Information provided below:

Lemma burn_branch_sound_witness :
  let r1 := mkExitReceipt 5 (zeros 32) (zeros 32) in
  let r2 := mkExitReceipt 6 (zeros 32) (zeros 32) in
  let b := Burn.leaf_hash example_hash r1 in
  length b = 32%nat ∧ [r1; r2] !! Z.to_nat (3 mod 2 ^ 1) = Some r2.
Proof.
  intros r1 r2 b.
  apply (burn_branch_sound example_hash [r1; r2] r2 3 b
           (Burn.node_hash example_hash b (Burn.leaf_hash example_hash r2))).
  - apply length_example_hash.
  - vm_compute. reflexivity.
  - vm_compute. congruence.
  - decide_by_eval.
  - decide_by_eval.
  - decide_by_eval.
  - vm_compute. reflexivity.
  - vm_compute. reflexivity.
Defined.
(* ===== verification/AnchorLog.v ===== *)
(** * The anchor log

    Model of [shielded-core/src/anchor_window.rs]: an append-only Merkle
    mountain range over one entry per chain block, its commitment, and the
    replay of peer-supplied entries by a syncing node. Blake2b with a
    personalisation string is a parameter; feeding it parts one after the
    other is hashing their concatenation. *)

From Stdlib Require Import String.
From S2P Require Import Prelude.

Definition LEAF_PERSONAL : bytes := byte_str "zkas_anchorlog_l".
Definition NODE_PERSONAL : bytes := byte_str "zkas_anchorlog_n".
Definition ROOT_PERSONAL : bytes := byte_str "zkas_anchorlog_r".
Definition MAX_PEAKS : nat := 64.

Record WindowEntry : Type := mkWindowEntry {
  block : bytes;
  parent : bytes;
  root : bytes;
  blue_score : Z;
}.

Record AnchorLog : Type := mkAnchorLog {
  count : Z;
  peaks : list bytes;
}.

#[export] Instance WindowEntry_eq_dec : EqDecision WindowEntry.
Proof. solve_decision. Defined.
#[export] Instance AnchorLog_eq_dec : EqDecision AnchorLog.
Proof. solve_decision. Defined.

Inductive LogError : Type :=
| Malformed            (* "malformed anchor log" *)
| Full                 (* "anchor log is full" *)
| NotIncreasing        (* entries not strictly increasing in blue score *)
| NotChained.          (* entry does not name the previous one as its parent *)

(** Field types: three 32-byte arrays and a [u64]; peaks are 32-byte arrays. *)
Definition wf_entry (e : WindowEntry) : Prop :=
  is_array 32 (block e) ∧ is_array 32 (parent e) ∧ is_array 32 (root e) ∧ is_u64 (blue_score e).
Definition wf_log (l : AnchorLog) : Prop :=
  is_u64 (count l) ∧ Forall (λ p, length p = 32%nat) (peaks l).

End of Information provided.
Information provided below:

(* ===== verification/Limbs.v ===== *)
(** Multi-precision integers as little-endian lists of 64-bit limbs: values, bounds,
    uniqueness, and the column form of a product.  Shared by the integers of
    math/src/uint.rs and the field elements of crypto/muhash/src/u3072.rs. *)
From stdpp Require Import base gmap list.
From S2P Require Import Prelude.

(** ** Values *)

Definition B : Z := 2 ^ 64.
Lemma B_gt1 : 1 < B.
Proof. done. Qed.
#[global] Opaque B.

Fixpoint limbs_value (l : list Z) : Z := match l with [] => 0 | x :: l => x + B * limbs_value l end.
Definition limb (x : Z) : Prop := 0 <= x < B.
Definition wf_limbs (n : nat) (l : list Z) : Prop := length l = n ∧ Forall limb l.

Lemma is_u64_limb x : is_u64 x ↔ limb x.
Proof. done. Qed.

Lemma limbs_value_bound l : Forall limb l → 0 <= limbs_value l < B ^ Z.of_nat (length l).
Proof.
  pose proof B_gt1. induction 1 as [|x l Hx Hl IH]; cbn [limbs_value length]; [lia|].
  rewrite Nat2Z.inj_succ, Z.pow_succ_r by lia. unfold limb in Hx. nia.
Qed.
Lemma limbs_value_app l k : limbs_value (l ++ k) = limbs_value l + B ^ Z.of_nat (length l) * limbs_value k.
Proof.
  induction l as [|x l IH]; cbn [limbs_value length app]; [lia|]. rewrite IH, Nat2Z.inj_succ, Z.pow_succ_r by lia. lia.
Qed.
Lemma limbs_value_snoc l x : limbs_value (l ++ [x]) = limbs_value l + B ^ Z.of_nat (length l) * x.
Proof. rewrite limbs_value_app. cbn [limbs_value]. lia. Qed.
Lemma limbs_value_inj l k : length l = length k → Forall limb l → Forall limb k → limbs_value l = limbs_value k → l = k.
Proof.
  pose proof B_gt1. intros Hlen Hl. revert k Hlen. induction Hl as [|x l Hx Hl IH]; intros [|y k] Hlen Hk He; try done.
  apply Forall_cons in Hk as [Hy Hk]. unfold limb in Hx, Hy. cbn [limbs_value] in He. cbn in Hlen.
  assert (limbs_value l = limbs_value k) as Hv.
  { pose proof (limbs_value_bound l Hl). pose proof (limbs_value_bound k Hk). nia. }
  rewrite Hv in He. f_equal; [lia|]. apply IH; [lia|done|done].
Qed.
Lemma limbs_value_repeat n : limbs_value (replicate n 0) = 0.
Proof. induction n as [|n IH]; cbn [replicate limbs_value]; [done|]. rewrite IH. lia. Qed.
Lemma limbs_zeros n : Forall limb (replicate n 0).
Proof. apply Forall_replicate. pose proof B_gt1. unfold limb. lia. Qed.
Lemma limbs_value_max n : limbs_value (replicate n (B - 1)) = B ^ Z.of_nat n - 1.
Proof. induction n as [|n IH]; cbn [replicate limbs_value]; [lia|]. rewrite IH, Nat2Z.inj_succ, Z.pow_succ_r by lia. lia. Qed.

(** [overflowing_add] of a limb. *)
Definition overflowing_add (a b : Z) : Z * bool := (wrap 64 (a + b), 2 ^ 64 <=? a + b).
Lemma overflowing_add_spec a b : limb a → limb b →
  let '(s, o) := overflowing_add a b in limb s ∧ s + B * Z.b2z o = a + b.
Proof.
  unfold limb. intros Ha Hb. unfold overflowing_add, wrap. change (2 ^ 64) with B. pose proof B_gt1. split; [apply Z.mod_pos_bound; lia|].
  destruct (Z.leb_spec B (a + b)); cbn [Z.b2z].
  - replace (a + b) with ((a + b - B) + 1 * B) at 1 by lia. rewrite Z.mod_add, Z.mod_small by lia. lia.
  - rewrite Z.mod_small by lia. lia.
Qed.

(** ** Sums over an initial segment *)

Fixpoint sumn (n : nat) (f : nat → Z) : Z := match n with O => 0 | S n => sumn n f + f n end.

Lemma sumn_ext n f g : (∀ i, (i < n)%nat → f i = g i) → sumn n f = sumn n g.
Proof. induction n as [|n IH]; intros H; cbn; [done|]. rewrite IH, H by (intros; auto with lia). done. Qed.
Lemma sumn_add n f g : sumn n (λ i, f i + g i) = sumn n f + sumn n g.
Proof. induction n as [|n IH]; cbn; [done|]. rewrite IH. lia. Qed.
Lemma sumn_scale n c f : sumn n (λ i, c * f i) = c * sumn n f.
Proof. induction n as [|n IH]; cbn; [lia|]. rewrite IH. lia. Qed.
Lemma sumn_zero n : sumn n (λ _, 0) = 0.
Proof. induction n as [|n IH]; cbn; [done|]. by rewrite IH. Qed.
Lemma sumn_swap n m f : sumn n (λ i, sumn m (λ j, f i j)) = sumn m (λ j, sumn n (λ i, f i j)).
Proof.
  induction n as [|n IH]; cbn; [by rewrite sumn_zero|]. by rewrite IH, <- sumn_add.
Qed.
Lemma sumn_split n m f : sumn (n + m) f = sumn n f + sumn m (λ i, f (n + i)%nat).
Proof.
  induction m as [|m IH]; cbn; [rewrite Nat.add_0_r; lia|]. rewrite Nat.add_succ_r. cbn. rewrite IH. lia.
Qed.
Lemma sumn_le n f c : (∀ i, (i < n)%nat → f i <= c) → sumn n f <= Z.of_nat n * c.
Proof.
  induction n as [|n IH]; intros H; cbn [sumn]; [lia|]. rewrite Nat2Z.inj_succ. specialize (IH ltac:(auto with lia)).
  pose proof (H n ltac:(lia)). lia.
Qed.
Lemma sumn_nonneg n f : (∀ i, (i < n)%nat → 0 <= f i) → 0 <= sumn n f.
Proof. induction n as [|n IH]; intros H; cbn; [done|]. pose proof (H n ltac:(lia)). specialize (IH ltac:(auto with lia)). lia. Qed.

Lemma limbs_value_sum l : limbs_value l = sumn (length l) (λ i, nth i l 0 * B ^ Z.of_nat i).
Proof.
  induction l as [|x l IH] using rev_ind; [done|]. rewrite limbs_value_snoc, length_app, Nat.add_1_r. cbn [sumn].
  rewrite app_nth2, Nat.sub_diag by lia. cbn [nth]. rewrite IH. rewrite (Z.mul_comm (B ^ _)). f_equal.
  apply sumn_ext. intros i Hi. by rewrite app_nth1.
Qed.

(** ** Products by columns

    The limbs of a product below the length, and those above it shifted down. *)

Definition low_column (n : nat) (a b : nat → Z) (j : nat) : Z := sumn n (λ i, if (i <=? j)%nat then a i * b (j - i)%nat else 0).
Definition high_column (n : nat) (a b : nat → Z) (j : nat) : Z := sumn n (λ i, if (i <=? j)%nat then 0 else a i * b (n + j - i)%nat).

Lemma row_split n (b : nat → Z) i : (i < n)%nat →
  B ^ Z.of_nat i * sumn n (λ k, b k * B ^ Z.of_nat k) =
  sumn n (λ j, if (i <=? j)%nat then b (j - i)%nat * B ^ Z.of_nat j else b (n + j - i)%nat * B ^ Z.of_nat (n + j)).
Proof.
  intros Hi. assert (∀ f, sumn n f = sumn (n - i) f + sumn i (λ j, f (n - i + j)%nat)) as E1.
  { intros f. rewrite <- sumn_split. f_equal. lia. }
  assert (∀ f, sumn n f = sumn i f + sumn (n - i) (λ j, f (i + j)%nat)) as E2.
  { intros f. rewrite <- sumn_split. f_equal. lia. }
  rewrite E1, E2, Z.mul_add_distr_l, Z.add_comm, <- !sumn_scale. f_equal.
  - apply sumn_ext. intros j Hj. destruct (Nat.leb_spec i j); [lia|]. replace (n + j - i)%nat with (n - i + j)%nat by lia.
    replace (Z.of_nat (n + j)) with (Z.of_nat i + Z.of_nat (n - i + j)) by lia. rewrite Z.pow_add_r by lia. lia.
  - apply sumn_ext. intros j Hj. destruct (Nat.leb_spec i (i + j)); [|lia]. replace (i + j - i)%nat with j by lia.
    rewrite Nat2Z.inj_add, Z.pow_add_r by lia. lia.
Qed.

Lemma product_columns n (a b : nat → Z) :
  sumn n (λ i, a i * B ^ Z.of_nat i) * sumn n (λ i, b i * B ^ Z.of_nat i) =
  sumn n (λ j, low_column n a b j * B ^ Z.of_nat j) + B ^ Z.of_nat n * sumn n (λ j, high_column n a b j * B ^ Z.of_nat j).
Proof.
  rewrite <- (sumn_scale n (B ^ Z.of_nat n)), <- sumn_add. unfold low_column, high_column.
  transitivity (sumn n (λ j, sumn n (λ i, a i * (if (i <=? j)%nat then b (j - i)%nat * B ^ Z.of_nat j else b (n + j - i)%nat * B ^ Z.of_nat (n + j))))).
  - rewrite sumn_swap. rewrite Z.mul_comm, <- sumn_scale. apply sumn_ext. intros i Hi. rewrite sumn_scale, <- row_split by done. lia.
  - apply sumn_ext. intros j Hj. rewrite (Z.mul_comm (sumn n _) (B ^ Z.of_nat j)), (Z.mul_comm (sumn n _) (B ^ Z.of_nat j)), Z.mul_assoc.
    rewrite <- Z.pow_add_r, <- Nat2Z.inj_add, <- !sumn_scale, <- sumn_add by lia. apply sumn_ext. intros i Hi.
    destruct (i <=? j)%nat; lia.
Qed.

End of Information provided.

**What the task asks**
Copy out all lines of the material above in which "integers" occurs.

**Expected answer**
(** Multi-precision integers as little-endian lists of 64-bit limbs: values, bounds,
    uniqueness, and the column form of a product.  Shared by the integers of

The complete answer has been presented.